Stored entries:
═══
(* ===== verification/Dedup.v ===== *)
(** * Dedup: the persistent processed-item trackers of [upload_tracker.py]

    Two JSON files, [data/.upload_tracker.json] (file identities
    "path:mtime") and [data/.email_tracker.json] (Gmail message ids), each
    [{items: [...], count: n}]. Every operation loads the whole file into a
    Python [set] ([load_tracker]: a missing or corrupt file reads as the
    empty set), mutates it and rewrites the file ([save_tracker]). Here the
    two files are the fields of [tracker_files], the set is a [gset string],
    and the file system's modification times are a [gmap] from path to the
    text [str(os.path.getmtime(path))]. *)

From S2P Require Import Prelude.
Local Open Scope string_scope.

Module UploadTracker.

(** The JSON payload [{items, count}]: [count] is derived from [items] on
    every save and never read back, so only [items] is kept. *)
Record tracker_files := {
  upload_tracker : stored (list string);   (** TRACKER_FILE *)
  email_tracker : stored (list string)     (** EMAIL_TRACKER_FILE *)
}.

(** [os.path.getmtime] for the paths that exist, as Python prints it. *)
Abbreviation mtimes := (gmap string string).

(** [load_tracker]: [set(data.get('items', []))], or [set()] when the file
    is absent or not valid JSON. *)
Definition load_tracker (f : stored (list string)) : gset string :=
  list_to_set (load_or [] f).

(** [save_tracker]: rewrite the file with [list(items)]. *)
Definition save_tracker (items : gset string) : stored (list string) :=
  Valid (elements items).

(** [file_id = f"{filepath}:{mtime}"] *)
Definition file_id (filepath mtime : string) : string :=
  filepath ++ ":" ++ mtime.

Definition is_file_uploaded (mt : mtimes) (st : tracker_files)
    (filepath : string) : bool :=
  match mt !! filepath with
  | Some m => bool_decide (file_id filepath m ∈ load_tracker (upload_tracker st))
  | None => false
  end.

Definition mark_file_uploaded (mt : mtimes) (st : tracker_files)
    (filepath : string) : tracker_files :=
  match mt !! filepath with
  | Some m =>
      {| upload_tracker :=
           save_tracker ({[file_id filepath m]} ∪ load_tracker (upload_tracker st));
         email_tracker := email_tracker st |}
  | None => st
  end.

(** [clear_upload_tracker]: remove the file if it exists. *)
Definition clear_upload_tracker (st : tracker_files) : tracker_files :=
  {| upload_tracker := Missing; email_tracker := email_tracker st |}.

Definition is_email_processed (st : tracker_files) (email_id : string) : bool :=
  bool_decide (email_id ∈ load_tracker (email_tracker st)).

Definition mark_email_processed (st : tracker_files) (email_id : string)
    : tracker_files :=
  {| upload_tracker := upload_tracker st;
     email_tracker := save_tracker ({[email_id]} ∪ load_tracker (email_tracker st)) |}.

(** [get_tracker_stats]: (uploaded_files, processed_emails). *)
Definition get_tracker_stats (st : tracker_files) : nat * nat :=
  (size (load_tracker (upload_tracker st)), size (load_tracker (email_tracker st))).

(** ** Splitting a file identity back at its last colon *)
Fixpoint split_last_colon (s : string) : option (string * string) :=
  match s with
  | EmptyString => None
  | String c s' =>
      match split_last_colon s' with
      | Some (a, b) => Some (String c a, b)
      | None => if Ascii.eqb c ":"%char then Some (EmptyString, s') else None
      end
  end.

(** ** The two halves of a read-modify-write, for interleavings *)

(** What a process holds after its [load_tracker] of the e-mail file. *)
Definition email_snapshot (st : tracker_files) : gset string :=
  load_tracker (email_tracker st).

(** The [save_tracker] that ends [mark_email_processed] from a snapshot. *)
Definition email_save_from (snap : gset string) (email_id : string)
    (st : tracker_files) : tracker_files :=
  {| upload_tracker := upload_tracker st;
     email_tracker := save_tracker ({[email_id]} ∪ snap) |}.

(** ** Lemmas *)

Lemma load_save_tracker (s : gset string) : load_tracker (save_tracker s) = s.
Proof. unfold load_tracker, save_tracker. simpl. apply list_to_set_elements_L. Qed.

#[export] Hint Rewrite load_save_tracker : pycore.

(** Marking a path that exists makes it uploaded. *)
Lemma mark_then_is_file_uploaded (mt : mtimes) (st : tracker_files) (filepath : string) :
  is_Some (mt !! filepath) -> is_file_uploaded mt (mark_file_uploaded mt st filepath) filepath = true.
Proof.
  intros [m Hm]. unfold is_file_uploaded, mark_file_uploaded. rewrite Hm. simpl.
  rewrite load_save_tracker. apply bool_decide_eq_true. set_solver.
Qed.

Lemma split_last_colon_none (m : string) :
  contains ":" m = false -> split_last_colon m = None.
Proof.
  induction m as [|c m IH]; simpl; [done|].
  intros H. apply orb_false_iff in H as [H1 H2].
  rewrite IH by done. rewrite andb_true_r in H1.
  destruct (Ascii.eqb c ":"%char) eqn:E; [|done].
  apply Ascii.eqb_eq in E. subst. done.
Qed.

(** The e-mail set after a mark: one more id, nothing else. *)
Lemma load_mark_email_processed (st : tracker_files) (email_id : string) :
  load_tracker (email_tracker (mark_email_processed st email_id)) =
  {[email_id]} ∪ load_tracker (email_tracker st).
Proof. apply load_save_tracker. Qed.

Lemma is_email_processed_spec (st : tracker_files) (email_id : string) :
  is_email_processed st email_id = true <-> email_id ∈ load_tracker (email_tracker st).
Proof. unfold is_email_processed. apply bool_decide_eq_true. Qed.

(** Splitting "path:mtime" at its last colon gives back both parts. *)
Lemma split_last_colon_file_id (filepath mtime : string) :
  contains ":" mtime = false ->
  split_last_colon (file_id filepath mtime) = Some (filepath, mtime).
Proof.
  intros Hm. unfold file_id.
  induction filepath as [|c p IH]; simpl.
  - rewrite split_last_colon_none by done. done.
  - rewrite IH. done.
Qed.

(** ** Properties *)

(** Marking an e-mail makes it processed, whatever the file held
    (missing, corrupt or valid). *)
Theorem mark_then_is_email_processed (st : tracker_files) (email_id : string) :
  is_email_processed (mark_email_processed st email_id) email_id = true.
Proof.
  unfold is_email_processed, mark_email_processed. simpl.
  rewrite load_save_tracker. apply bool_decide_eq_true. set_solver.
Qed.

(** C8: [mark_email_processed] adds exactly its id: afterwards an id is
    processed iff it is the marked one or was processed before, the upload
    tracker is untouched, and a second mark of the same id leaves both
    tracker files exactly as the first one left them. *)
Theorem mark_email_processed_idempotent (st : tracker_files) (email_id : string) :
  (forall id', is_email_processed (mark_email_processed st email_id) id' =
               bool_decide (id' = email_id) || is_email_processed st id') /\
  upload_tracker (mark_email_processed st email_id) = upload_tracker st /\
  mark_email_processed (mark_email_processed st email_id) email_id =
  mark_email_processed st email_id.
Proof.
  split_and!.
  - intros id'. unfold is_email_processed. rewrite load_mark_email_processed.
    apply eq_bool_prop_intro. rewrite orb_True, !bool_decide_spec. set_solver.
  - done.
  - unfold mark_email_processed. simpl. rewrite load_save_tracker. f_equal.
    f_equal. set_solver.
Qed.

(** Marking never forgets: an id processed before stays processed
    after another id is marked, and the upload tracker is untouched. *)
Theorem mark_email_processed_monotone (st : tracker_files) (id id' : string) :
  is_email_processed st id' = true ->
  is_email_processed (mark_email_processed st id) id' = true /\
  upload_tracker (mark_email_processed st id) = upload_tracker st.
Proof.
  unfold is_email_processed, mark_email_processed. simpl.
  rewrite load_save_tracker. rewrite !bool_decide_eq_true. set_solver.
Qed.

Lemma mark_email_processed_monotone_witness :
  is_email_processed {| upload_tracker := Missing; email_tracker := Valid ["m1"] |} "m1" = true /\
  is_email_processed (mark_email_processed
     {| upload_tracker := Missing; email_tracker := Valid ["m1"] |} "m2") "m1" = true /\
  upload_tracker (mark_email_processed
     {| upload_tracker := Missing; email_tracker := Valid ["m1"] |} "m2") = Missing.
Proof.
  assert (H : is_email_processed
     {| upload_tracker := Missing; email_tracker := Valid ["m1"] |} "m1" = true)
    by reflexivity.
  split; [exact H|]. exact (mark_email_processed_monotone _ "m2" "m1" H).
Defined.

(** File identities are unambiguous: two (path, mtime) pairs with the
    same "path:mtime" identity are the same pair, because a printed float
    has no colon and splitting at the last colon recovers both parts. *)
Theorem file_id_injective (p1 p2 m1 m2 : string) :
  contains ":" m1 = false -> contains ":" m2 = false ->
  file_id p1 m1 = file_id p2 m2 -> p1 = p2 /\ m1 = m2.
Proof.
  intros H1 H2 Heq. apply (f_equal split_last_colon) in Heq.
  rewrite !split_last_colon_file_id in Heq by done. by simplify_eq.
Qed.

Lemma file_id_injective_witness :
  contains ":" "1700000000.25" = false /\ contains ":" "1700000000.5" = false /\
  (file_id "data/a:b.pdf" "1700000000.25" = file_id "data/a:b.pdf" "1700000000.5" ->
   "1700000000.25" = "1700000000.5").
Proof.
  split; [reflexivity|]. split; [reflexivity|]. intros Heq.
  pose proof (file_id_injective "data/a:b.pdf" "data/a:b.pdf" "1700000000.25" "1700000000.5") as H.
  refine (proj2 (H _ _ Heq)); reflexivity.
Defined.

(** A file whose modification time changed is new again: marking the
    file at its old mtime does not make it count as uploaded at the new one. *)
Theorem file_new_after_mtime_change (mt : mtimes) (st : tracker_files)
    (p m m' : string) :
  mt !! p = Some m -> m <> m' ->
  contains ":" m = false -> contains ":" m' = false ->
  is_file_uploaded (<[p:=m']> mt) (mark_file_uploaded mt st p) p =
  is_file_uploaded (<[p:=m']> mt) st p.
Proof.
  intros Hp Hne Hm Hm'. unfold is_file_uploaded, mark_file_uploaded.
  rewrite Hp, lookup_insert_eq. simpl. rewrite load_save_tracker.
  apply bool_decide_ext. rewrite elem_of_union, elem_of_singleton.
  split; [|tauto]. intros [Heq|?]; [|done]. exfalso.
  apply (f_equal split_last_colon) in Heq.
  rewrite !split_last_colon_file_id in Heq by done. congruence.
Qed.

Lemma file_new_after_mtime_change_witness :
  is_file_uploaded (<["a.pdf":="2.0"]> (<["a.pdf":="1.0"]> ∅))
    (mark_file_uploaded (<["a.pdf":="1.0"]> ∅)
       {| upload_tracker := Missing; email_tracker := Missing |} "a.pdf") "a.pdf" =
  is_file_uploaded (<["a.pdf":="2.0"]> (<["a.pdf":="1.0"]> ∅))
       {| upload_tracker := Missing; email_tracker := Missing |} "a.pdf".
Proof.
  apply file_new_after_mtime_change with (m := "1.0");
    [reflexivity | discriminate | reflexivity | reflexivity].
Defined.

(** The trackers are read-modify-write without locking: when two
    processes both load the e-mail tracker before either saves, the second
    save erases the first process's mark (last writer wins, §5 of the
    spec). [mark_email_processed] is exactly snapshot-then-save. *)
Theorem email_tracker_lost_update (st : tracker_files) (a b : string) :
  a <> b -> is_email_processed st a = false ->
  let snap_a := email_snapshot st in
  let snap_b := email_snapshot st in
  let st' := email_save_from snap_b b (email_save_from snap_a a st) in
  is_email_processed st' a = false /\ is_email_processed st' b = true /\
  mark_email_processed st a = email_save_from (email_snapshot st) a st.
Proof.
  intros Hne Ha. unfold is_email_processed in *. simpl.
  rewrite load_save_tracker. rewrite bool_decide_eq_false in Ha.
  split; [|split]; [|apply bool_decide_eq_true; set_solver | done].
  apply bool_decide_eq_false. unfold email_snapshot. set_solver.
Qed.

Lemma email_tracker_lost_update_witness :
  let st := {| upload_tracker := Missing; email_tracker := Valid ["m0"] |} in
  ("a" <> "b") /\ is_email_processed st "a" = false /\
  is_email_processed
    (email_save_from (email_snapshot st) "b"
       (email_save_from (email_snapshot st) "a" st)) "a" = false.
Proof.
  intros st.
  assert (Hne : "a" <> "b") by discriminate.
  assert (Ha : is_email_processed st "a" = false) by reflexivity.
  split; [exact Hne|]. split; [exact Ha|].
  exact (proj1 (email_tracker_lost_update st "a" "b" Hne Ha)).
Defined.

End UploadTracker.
═══
Your assignment ▸ With "Theorem" as the word to match, copy each line of the records that has it.

Output of the exercise ▸
Theorem mark_then_is_email_processed (st : tracker_files) (email_id : string) :
Theorem mark_email_processed_idempotent (st : tracker_files) (email_id : string) :
Theorem mark_email_processed_monotone (st : tracker_files) (id id' : string) :
Theorem file_id_injective (p1 p2 m1 m2 : string) :
Theorem file_new_after_mtime_change (mt : mtimes) (st : tracker_files)
Theorem email_tracker_lost_update (st : tracker_files) (a b : string) :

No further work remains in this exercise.